Exercise description:
The answer must consist only of the lines from the line with "let cow := Z.lor" to the line with "eid ← usys_exofork;", both included, exactly as they stand below.
=== Supplied data ===
Lemma sys_env_destroy_spec envid :
  wp (sys_env_destroy envid)
    (λ r s', returns s s' ∧ env_result s true envid r s' (λ i _, r = 0 ∧ cur s ≠ Some i ∧ gone s' i))
    (λ r s', resolves s true envid c ∧ leaves r s') s.
Proof.
  unfold sys_env_destroy. apply (with_env true envid).
  { intros Hno. apply wp_ret. split; [apply s_returns|]. by left. }
  intros i e Hi He Hu. cbn [Z.ltb Z.compare]. apply wp_bind, wp_deref, wp_bind, (wp_current c); [done|done|].
  intros v Hv Huv. apply wp_bind. eapply wp_mono; [apply (sys_getenvid_spec no_stop)|..|by intros ??[]].
  intros id s1 [-> _]. apply wp_bind, (wp_get_env _ e); [done|]. apply wp_bind.
  assert (Hd : ∀ ev, wp (env_destroy i ;; mret 0)
    (λ r s', returns s s' ∧ env_result s true envid r s' (λ i _, r = 0 ∧ cur s ≠ Some i ∧ gone s' i))
    (λ r s', resolves s true envid c ∧ leaves r s') (set_trace ev s)).
  { intros ev. apply wp_bind. eapply wp_mono; [eapply (env_destroy_spec PD PT ext fl efl _ i e)|..]; try done.
    - by eapply kcore_ext.
    - intros [] s' (Hne & ? & ? & ? & ? & ?). apply wp_ret. split; [by split|]. right. by exists i, e.
    - intros r s' [Hself Hl]. split; [|done]. change (cur s = Some i) in Hself. by rewrite Hc in Hself; simplify_eq. }
  case_bool_decide; apply wp_cprintf, Hd.
Qed.

(** *** sys_exofork *)

(** The child of [v0] in slot [e] with page directory page [p]: the parent's
    registers with a 0 return value, not yet runnable. *)
Definition forked (v0 : Env) (e p : Z) (v : Env) : Env :=
  set_env_tf (set_tf_regs (set_reg_eax 0 (tf_regs (env_tf v0))) (env_tf v0))
    (set_env_status ENV_NOT_RUNNABLE (new_env (env_id v0) e p v)).

Lemma forked_id v0 e p v : env_id (forked v0 e p v) = next_env_id (env_id v) e.
Proof. done. Qed.

Definition exofork_result (r : Z) (s' : KState) : Prop :=
  (r = - E_NO_FREE_ENV ∧ efl = [] ∧ s' = s) ∨ (r = - E_NO_MEM ∧ fl = [] ∧ s' = s) ∨
  ∃ v0 e p v, envs s !! c = Some v0 ∧ envs s !! e = Some v ∧ env_status v = ENV_FREE ∧
    r = next_env_id (env_id v) e ∧ envs s' = <[e := forked v0 e p v]> (envs s) ∧
    (∀ x, user_vpn x → aspace s' e x = None) ∧ spaces_kept s s' ∧ cr3 s' = cr3 s ∧
    contents_kept s s' ∧ refs_grow 1 s s'.
(* ===== verification/ULib.v ===== *)
(** * User-level fork

    lib/syscall.c, lib/pgfault.c and lib/fork.c, run by the current
    environment on top of the modelled kernel: a system call is the trap
    [int $T_SYSCALL] into [trap] (kern/trap.c), a memory access goes through
    the page tables in cr3 with user rights.

    C local variables and the stack are not in the modelled memory; what the
    page-fault handler does to a stack page is what it does to any page. *)

From S2P Require Import Prelude Console Mmu KState Pmap VMem Env Syscall Trap.

(** lib/fork.c *)
Definition PTE_COW : Z := 0x800.

(** How user code can stop. *)
Inductive ustop :=
| UPanic (msg : string)    (* panic(): a message, then int3 for ever *)
| UFault (va : Z)          (* an access the page tables do not allow *)
| ULeft (r : kstop).       (* the kernel did not come back to the caller *)

(** The machine, and the library's global variables; [thisenv] is an index
    into [envs]. *)
Record UState := { kern : KState; _pgfault_handler : Z; thisenv : Z }.

Definition set_kern (s : KState) (u : UState) : UState :=
  {| kern := s; _pgfault_handler := _pgfault_handler u; thisenv := thisenv u |}.

Definition U (A : Type) : Type := M UState ustop A.
(** [_panic] never returns; the printing of its message is left out. *)
Definition upanic {A} (msg : string) : U A := stop (UPanic msg).

(** ** Memory *)

(** The walk of the MMU in user mode: every level must allow the user. *)
Definition user_translate (m : gmap Z Z) (cr3 va : Z) (write : bool) : option Z :=
  let pde := word m (PTE_ADDR cr3 / 4 + PDX va) in
  let pte := word m (PTE_ADDR pde / 4 + PTX va) in
  let has b e := negb (Z.land e b =? 0) in
  if present pde && present pte && (has PTE_U pde && has PTE_U pte)
     && (negb write || (has PTE_W pde && has PTE_W pte))
  then Some (PTE_ADDR pte + PGOFF va)
  else None.

Definition user_access {A} (va : Z) (write : bool) (k : Z → U A) : U A :=
  s ← gets kern;
  match user_translate (phys s) (cr3 s) va write with
  | Some pa => k pa
  | None => stop (UFault va)
  end.

Definition uload8 (va : Z) : U Z :=
  user_access va false (λ pa, s ← gets kern; mret (get_byte (word (phys s) (pa / 4)) (pa `mod` 4))).
Definition ustore8 (va b : Z) : U unit :=
  user_access va true (λ pa, modify (λ u,
    let m := phys (kern u) in
    set_kern (set_phys (<[pa / 4 := set_byte (word m (pa / 4)) (pa `mod` 4) b]> m) (kern u)) u)).

(** Aligned words; [v] is a word. *)
Definition uload32 (va : Z) : U Z :=
  user_access va false (λ pa, s ← gets kern; mret (word (phys s) (pa / 4))).
Definition ustore32 (va v : Z) : U unit :=
  user_access va true (λ pa, modify (λ u,
    set_kern (set_phys (<[pa / 4 := v]> (phys (kern u))) (kern u)) u)).

(** [rep movsl] and [rep movsb], upwards ([dir] = 1) or downwards (-1). *)
Fixpoint urep_movsl (n : nat) (dir d s : Z) : U unit :=
  match n with
  | O => mret tt
  | S n => v ← uload32 s; ustore32 d v ;; urep_movsl n dir (u32 (d + dir * 4)) (u32 (s + dir * 4))
  end.
Fixpoint urep_movsb (n : nat) (dir d s : Z) : U unit :=
  match n with
  | O => mret tt
  | S n => v ← uload8 s; ustore8 d v ;; urep_movsb n dir (u32 (d + dir)) (u32 (s + dir))
  end.

Definition umemmove (dst src n : Z) : U unit :=
  if (src <? dst) && (u32 (src + n) >? dst) then
    let s := u32 (src + n) in
    let d := u32 (dst + n) in
    if (s `mod` 4 =? 0) && (d `mod` 4 =? 0) && (n `mod` 4 =? 0)
    then urep_movsl (Z.to_nat (n / 4)) (-1) (u32 (d - 4)) (u32 (s - 4))
    else urep_movsb (Z.to_nat n) (-1) (u32 (d - 1)) (u32 (s - 1))
  else
    if (src `mod` 4 =? 0) && (dst `mod` 4 =? 0) && (n `mod` 4 =? 0)
    then urep_movsl (Z.to_nat (n / 4)) 1 dst src
    else urep_movsb (Z.to_nat n) 1 dst src.

(** The page tables as the user sees them (lib/entry.S). *)
Definition uvpt (pn : Z) : U Z := uload32 (UVPT + 4 * pn).
Definition uvpd (i : Z) : U Z := uload32 (UVPT + Z.shiftr UVPT 12 * 4 + 4 * i).

(** [e->env_id] through the read-only mapping of [envs] at UENVS: the table
    itself, which is not in the modelled memory.  A [struct Env] has 124 bytes,
    [env_id] is at 72. *)
Definition uenv_id (i : Z) : U Z :=
  s ← gets kern;
  match envs s !! i with Some e => mret (env_id e) | None => stop (UFault (UENVS + 124 * i + 72)) end.

Section Lib.
(** What the caller's registers hold besides the arguments of the call, cr2
    and the flags at the time of the trap, and where the linker put pgfault
    and _pgfault_upcall. *)
Variables (frame : Trapframe) (cr2 eflags : Z) (pgfault_addr _pgfault_upcall : Z).

(** ** System calls *)

(** The frame that [int $T_SYSCALL] and trapentry.S build. *)
Definition syscall_frame (no a1 a2 a3 a4 a5 : Z) : Trapframe :=
  Build_Trapframe
    {| reg_edi := a4; reg_esi := a5; reg_ebp := reg_ebp (tf_regs frame); reg_oesp := reg_oesp (tf_regs frame);
       reg_ebx := a3; reg_edx := a1; reg_ecx := a2; reg_eax := no |}
    (tf_es frame) (tf_padding1 frame) (tf_ds frame) (tf_padding2 frame) T_SYSCALL 0
    (tf_eip frame) (tf_cs frame) (tf_padding3 frame) (tf_eflags frame) (tf_esp frame) (tf_ss frame) (tf_padding4 frame).

(** The trap, up to the [iret] back into the calling environment: the result
    is in its saved %eax. *)
Definition int_syscall (no a1 a2 a3 a4 a5 : Z) : U Z := λ u,
  match trap cr2 eflags false (syscall_frame no a1 a2 a3 a4 a5) (kern u) with
  | Stop (RunEnv i) s' =>
      if bool_decide (cpus (kern u) !! cpunum (kern u) ≫= cpu_env = Some i) then
        match envs s' !! i with
        | Some e => Ok (s32 (reg_eax (tf_regs (env_tf e)))) (set_kern s' u)
        | None => Stop (ULeft (RunEnv i)) (set_kern s' u)
        end
      else Stop (ULeft (RunEnv i)) (set_kern s' u)
  | Stop r s' => Stop (ULeft r) (set_kern s' u)
  | Ok _ s' => Stop (ULeft (Ub "trap returned")) (set_kern s' u)
  end.

Definition usyscall (num : Z) (check : bool) (a1 a2 a3 a4 a5 : Z) : U Z :=
  ret ← int_syscall num (u32 a1) (u32 a2) (u32 a3) (u32 a4) (u32 a5);
  if check && (ret >? 0) then upanic "syscall %d returned %d (> 0)" else mret ret.

Definition usys_getenvid : U Z := usyscall SYS_getenvid false 0 0 0 0 0.
Definition usys_page_alloc (envid va perm : Z) : U Z := usyscall SYS_page_alloc true envid va perm 0 0.
Definition usys_page_map (srcenv srcva dstenv dstva perm : Z) : U Z :=
  usyscall SYS_page_map true srcenv srcva dstenv dstva perm.
Definition usys_page_unmap (envid va : Z) : U Z := usyscall SYS_page_unmap true envid va 0 0 0.
Definition usys_env_set_status (envid status : Z) : U Z := usyscall SYS_env_set_status true envid status 0 0 0.
Definition usys_env_set_pgfault_upcall (envid upcall : Z) : U Z :=
  usyscall SYS_env_set_pgfault_upcall true envid upcall 0 0 0.
(** Inlined in inc/lib.h; the other argument registers keep their values. *)
Definition usys_exofork : U Z :=
  let r := tf_regs frame in
  int_syscall SYS_exofork (reg_edx r) (reg_ecx r) (reg_ebx r) (reg_edi r) (reg_esi r).

(** ** lib/pgfault.c *)

Definition set_pgfault_handler (handler : Z) : U unit :=
  h ← gets _pgfault_handler;
  (if h =? 0 then
     t ← gets thisenv;
     id ← uenv_id t;
     r ← usys_page_alloc id (UXSTACKTOP - PGSIZE) (Z.lor (Z.lor PTE_P PTE_W) PTE_U);
     if r <? 0 then upanic "set_pgfault_handler: %e"
     else id ← uenv_id t; _ ← usys_env_set_pgfault_upcall id _pgfault_upcall; mret tt
   else mret tt) ;;
  modify (λ u, {| kern := kern u; _pgfault_handler := handler; thisenv := thisenv u |}).

(** ** lib/fork.c *)

(** [utf->utf_fault_va] and [utf->utf_err] are all pgfault reads of the record. *)
Definition pgfault (utf_fault_va utf_err : Z) : U unit :=
  let addr := utf_fault_va in
  let err := utf_err in
  ok ← (if ctrue (Z.land err FEC_WR) then pte ← uvpt (PGNUM addr); mret (ctrue (Z.land pte PTE_COW)) else mret false);
  if negb ok then upanic "pgfault:not writabled or a COW page!\n"
  else
    envid ← usys_getenvid;
    r ← usys_page_alloc envid PFTEMP (Z.lor (Z.lor PTE_P PTE_W) PTE_U);
    if r <? 0 then upanic "pgfault:page allocation failed: %e"
    else
      let addr := ROUNDDOWN addr PGSIZE in
      umemmove PFTEMP addr PGSIZE ;;
      r ← usys_page_map envid PFTEMP envid addr (Z.lor (Z.lor PTE_P PTE_W) PTE_U);
      if r <? 0 then upanic "pgfault:page map failed: %e"
      else
        r ← usys_page_unmap envid PFTEMP;
        if r <? 0 then upanic "pgfault: page unmap failed: %e" else mret tt.

Definition duppage (envid pn : Z) : U Z :=
  let addr := u32 (pn * PGSIZE) in
  let cow := Z.lor (Z.lor PTE_P PTE_U) PTE_COW in
  pte ← uvpt pn;
  if ctrue (Z.land pte PTE_SHARE) then
    pte ← uvpt pn;
    r ← usys_page_map 0 addr envid addr (Z.land pte PTE_SYSCALL);
    mret (if r <? 0 then r else 0)
  else
    pte ← uvpt pn;
    w ← (if ctrue (Z.land pte PTE_W) then mret true else pte ← uvpt pn; mret (ctrue (Z.land pte PTE_COW)));
    if w : bool then
      r ← usys_page_map 0 addr envid addr cow;
      if r <? 0 then mret r
      else r ← usys_page_map 0 addr 0 addr cow; mret (if r <? 0 then r else 0)
    else
      r ← usys_page_map 0 addr envid addr (Z.lor PTE_P PTE_U);
      mret (if r <? 0 then r else 0).

(** One round of fork's loop. *)
Definition fork_page (eid pn : Z) : U (option Z) :=
  pde ← uvpd (Z.shiftr pn 10);
  p ← (if ctrue (Z.land pde PTE_P) then pte ← uvpt pn; mret (ctrue (Z.land pte PTE_P)) else mret false);
  if p : bool then r ← duppage eid pn; mret (if r <? 0 then Some r else None) else mret None.

Definition fork : U Z :=
  set_pgfault_handler pgfault_addr ;;
  eid ← usys_exofork;
  if eid <? 0 then upanic "fork failed: sys_exofork faied: %e"
  else if eid =? 0 then
    id ← usys_getenvid;
    modify (λ u, {| kern := kern u; _pgfault_handler := _pgfault_handler u; thisenv := ENVX id |}) ;;
    mret 0
  else
    o ← forE (range (PGNUM UTEXT) (PGNUM USTACKTOP)) (fork_page eid);
    match o with
    | Some r => mret r
    | None =>
        r ← usys_page_alloc eid (UXSTACKTOP - PGSIZE) (Z.lor (Z.lor PTE_U PTE_P) PTE_W);
        if r <? 0 then mret r
        else
          r ← usys_env_set_pgfault_upcall eid _pgfault_upcall;
          if r <? 0 then mret r
          else
            r ← usys_env_set_status eid 2;
            if r <? 0 then upanic "sys_env_set_status failed: %e" else mret eid
    end.

End Lib.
===
Exercise response:
  let cow := Z.lor (Z.lor PTE_P PTE_U) PTE_COW in
  pte ← uvpt pn;
  if ctrue (Z.land pte PTE_SHARE) then
    pte ← uvpt pn;
    r ← usys_page_map 0 addr envid addr (Z.land pte PTE_SYSCALL);
    mret (if r <? 0 then r else 0)
  else
    pte ← uvpt pn;
    w ← (if ctrue (Z.land pte PTE_W) then mret true else pte ← uvpt pn; mret (ctrue (Z.land pte PTE_COW)));
    if w : bool then
      r ← usys_page_map 0 addr envid addr cow;
      if r <? 0 then mret r
      else r ← usys_page_map 0 addr 0 addr cow; mret (if r <? 0 then r else 0)
    else
      r ← usys_page_map 0 addr envid addr (Z.lor PTE_P PTE_U);
      mret (if r <? 0 then r else 0).

(** One round of fork's loop. *)
Definition fork_page (eid pn : Z) : U (option Z) :=
  pde ← uvpd (Z.shiftr pn 10);
  p ← (if ctrue (Z.land pde PTE_P) then pte ← uvpt pn; mret (ctrue (Z.land pte PTE_P)) else mret false);
  if p : bool then r ← duppage eid pn; mret (if r <? 0 then Some r else None) else mret None.

Definition fork : U Z :=
  set_pgfault_handler pgfault_addr ;;
  eid ← usys_exofork;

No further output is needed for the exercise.